START RECORDS TO USE

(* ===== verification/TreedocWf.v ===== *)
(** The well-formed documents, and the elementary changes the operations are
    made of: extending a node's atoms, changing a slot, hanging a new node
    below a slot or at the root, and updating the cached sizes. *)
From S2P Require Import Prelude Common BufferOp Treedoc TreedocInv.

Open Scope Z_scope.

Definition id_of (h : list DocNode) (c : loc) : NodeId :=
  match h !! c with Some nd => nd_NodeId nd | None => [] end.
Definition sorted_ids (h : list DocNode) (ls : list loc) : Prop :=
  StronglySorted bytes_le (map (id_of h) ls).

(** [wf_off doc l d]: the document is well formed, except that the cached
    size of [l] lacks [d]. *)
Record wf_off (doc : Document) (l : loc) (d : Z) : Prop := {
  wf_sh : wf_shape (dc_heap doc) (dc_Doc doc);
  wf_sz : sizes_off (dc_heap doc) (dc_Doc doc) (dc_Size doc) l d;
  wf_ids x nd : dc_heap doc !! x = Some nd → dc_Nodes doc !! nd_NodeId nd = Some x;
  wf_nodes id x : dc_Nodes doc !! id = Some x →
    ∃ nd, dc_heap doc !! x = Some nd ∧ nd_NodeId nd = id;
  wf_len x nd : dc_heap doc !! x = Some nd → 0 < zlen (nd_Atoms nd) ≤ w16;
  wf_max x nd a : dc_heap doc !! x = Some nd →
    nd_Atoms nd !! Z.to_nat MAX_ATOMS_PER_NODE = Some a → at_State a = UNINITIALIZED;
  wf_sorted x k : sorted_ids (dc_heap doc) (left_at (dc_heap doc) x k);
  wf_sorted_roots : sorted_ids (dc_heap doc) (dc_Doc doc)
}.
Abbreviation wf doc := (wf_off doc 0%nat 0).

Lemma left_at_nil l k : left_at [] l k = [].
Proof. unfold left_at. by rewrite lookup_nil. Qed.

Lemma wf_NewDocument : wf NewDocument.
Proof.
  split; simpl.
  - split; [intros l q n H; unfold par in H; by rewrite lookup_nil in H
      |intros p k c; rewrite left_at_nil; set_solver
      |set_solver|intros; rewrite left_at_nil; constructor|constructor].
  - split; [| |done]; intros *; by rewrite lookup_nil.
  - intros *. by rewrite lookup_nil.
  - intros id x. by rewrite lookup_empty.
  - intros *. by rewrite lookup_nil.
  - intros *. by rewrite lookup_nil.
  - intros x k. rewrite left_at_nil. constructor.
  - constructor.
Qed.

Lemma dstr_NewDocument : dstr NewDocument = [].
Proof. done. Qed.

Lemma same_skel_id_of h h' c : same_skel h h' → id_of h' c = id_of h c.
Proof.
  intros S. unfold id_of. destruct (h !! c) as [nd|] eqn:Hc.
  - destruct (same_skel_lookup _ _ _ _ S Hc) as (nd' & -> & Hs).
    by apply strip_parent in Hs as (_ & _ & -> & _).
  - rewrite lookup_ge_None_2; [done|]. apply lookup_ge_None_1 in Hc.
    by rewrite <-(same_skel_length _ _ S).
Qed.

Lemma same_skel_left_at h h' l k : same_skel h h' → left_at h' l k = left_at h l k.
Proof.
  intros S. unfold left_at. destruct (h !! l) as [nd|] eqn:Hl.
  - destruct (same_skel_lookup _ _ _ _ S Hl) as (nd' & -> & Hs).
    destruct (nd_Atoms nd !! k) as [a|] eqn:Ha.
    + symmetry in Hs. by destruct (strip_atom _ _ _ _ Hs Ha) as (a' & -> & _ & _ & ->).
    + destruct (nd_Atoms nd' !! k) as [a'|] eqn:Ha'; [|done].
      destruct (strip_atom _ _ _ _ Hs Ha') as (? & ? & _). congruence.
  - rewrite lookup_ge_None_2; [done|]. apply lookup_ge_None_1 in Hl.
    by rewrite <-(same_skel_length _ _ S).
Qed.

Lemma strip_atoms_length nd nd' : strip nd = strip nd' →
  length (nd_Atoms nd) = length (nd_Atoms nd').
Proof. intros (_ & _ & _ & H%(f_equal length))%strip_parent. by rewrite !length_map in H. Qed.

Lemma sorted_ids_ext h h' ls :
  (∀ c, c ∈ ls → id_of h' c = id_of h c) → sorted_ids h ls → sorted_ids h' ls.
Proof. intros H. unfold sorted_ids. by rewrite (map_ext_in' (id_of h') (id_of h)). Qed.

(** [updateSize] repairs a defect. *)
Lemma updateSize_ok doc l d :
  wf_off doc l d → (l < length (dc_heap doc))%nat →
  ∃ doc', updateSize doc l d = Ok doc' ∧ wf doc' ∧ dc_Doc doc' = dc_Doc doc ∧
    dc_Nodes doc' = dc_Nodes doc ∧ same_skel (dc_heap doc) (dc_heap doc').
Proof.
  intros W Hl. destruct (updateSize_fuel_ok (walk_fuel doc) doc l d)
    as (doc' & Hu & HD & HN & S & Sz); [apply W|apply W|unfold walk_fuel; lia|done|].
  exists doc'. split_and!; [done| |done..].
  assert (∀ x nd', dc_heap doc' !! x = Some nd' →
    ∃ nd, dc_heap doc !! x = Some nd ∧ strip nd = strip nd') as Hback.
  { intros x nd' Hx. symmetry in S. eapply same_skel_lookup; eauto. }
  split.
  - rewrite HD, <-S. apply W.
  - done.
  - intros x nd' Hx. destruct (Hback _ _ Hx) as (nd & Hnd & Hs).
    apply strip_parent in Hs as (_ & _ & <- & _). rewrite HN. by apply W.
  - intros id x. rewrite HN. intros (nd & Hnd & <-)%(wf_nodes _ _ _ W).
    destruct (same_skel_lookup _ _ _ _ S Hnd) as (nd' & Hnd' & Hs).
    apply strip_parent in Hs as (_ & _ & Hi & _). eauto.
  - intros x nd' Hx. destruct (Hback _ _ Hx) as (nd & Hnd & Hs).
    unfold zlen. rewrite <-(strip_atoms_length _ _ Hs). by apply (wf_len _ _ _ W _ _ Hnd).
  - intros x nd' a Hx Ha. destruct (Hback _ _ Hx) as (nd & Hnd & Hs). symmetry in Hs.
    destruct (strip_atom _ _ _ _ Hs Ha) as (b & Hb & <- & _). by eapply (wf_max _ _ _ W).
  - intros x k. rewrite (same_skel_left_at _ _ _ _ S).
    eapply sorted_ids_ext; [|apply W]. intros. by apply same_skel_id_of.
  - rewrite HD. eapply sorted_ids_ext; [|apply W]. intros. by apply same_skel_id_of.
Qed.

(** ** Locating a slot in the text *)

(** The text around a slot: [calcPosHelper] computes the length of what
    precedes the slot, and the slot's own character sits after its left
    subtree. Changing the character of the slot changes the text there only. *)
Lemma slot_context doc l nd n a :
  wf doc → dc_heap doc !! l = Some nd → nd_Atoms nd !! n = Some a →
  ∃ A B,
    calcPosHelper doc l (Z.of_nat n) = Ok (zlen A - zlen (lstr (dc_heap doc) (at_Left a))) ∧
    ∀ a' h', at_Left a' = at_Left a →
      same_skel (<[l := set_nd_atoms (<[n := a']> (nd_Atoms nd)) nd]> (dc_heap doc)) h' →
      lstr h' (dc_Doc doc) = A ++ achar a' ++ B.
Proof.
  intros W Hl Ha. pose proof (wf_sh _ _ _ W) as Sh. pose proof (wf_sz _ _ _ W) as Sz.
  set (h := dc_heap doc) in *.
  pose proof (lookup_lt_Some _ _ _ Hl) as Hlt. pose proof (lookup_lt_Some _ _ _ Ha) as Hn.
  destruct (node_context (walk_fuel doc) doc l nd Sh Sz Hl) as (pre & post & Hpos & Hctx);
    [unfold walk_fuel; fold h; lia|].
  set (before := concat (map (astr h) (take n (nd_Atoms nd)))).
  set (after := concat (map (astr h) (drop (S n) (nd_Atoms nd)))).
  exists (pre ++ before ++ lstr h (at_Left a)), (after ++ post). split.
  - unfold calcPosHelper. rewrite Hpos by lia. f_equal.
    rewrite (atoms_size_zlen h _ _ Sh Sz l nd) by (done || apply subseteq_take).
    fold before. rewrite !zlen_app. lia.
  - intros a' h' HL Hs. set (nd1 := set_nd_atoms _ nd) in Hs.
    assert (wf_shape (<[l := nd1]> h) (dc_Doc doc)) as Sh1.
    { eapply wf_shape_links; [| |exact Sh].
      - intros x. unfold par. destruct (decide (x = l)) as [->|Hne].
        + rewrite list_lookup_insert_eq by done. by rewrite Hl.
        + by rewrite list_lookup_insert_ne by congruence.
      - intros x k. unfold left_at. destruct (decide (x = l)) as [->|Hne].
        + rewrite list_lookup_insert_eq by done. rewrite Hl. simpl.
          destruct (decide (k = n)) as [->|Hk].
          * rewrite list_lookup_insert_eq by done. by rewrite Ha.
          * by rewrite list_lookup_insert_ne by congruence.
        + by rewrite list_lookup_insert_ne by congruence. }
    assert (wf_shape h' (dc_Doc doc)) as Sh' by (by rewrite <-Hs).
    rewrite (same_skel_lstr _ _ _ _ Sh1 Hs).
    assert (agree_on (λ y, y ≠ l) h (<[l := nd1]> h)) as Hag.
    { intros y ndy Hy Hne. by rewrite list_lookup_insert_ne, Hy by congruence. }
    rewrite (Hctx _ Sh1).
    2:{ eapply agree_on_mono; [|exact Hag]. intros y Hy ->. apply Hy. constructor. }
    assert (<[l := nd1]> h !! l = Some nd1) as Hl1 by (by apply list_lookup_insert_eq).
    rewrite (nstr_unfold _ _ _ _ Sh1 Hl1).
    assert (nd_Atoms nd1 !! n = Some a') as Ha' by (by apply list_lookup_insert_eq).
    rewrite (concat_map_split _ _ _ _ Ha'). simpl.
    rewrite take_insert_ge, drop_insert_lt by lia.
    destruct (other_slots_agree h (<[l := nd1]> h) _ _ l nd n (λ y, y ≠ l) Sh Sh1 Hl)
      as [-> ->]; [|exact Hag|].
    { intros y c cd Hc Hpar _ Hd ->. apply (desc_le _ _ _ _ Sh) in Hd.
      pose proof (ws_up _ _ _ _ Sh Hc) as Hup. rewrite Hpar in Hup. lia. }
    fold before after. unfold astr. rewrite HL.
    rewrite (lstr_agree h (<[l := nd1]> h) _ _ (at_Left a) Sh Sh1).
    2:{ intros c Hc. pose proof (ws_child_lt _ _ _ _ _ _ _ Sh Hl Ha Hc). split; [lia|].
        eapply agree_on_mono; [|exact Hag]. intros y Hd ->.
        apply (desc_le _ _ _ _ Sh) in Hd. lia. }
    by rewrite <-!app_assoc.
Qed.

END RECORDS TO USE

When the line with "[a'|] eqn:Ha'; [|done]." is reached in the data above, begin copying, and stop after the line with "intros W Hl."; copy each line exactly, both ends included.

    + destruct (nd_Atoms nd' !! k) as [a'|] eqn:Ha'; [|done].
      destruct (strip_atom _ _ _ _ Hs Ha') as (? & ? & _). congruence.
  - rewrite lookup_ge_None_2; [done|]. apply lookup_ge_None_1 in Hl.
    by rewrite <-(same_skel_length _ _ S).
Qed.

Lemma strip_atoms_length nd nd' : strip nd = strip nd' →
  length (nd_Atoms nd) = length (nd_Atoms nd').
Proof. intros (_ & _ & _ & H%(f_equal length))%strip_parent. by rewrite !length_map in H. Qed.

Lemma sorted_ids_ext h h' ls :
  (∀ c, c ∈ ls → id_of h' c = id_of h c) → sorted_ids h ls → sorted_ids h' ls.
Proof. intros H. unfold sorted_ids. by rewrite (map_ext_in' (id_of h') (id_of h)). Qed.

(** [updateSize] repairs a defect. *)
Lemma updateSize_ok doc l d :
  wf_off doc l d → (l < length (dc_heap doc))%nat →
  ∃ doc', updateSize doc l d = Ok doc' ∧ wf doc' ∧ dc_Doc doc' = dc_Doc doc ∧
    dc_Nodes doc' = dc_Nodes doc ∧ same_skel (dc_heap doc) (dc_heap doc').
Proof.
  intros W Hl. destruct (updateSize_fuel_ok (walk_fuel doc) doc l d)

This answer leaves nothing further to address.